ASSIGNMENT:
Reproduce the entries shown below only from the line with "Definition place (config" down to the line with "if bool_decide (p_max_bytes", keeping both end lines and copying each one exactly.

SUPPLIED DATA:
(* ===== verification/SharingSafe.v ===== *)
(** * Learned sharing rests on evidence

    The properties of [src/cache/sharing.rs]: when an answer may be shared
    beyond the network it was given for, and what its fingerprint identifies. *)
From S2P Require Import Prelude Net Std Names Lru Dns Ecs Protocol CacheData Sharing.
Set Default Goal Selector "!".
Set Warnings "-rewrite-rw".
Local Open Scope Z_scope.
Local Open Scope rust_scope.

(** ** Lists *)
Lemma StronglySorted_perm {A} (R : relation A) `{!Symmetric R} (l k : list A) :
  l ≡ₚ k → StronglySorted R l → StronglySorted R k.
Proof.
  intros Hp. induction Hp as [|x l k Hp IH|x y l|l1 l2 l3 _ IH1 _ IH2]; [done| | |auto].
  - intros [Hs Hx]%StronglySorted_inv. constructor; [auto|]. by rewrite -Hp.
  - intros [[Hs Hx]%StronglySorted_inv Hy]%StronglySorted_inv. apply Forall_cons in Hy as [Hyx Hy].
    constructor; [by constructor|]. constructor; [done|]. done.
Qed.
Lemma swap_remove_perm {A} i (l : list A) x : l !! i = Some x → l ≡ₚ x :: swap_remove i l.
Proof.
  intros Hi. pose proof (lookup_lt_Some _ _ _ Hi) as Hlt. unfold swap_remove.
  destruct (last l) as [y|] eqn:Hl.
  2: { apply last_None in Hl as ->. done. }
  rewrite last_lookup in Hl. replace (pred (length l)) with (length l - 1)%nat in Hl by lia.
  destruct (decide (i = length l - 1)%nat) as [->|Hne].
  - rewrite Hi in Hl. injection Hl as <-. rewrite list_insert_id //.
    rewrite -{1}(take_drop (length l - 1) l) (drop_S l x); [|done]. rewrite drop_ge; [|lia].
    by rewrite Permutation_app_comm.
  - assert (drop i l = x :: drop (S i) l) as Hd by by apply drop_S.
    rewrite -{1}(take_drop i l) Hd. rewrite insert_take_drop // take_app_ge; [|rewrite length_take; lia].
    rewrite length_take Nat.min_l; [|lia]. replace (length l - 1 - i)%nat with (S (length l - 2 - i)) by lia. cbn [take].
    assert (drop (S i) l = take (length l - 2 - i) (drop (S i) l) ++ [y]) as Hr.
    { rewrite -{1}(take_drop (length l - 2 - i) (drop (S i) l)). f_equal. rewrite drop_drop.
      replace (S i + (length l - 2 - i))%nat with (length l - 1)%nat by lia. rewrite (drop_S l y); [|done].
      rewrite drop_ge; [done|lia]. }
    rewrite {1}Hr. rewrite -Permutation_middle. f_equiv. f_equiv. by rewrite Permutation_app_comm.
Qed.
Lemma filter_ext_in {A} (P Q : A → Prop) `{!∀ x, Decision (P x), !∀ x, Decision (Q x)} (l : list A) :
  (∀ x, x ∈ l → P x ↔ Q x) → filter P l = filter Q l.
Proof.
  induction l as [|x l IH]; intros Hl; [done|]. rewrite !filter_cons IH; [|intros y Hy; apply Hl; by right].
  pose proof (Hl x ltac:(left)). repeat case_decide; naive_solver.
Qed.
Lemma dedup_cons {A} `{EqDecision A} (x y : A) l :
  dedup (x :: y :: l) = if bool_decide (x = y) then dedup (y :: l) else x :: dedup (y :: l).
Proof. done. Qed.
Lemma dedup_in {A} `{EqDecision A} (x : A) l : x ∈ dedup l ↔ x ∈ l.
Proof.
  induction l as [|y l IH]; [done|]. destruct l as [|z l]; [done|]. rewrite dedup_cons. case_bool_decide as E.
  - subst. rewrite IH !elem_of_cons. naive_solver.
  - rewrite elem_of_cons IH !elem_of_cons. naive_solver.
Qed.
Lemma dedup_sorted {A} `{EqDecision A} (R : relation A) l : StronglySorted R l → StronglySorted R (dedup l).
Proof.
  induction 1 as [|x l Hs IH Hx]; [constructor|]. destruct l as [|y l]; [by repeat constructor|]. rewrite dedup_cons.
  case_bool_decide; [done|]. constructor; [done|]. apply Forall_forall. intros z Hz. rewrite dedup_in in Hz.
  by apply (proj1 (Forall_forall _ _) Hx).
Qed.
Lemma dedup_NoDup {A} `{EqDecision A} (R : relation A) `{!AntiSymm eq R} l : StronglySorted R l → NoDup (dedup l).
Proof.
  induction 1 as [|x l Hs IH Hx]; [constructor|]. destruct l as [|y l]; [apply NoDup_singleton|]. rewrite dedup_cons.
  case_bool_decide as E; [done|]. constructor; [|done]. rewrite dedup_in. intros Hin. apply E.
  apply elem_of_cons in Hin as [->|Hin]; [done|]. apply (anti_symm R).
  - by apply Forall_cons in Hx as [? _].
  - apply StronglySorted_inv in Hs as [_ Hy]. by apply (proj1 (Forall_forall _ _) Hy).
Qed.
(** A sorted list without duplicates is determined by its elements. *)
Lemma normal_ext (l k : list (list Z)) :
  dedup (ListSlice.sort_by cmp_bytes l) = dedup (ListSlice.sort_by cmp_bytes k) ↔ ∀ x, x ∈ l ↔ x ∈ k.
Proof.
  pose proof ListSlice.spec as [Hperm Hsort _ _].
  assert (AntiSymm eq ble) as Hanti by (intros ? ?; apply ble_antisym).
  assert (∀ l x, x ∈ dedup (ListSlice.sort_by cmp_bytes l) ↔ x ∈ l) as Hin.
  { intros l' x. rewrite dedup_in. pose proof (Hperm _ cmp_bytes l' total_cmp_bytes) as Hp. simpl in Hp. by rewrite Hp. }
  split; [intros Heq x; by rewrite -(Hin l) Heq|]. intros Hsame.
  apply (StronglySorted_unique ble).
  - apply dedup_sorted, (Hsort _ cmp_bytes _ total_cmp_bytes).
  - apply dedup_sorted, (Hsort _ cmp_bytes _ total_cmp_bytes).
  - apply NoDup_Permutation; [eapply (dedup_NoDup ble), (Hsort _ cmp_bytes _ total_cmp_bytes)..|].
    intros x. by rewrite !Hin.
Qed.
...
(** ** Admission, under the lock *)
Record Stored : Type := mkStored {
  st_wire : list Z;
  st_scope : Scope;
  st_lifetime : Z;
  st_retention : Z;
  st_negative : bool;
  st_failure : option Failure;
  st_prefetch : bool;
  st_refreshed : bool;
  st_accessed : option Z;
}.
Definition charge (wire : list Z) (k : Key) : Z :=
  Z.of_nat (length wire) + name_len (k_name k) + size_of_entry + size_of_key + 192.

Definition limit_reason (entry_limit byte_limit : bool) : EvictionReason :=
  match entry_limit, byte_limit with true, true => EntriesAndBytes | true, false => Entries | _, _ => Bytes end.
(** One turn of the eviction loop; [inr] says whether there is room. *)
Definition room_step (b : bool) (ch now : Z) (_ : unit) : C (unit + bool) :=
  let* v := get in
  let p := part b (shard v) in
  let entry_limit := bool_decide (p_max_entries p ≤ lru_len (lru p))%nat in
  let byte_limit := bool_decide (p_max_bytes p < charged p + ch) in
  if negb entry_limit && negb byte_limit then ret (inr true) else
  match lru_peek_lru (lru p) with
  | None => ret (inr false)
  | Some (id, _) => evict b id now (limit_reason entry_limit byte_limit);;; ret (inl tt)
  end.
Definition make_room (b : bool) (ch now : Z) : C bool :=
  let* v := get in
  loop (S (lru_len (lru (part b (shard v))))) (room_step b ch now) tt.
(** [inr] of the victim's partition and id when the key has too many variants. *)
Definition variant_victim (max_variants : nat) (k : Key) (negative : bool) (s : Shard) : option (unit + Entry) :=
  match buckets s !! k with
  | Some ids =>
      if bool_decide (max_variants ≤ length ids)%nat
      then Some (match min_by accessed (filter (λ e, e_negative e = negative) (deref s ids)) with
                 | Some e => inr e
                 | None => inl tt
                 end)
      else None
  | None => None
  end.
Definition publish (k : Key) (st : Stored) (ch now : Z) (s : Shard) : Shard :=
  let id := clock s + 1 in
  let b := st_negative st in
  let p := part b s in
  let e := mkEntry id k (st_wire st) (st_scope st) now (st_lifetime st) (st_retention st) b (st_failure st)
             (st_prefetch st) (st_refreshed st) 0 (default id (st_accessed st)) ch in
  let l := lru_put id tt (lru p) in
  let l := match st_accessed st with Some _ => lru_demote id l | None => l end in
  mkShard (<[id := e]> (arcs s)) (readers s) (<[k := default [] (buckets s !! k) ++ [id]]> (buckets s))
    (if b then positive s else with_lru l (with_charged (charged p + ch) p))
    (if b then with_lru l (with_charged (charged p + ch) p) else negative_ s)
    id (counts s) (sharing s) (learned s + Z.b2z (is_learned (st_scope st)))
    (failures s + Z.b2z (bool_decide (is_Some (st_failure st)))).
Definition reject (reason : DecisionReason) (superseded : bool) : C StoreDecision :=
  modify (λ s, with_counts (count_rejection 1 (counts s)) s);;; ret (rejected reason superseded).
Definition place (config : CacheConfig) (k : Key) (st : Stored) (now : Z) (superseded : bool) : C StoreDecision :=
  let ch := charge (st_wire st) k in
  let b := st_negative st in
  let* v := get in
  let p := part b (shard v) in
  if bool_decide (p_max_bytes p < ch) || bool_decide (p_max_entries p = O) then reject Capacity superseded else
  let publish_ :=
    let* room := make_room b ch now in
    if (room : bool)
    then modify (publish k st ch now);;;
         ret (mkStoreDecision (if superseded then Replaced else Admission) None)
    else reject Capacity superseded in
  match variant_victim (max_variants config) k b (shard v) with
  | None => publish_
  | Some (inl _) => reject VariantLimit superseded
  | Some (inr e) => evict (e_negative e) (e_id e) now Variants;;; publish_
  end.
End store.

ANSWER FOR THIS EXERCISE:
Definition place (config : CacheConfig) (k : Key) (st : Stored) (now : Z) (superseded : bool) : C StoreDecision :=
  let ch := charge (st_wire st) k in
  let b := st_negative st in
  let* v := get in
  let p := part b (shard v) in
  if bool_decide (p_max_bytes p < ch) || bool_decide (p_max_entries p = O) then reject Capacity superseded else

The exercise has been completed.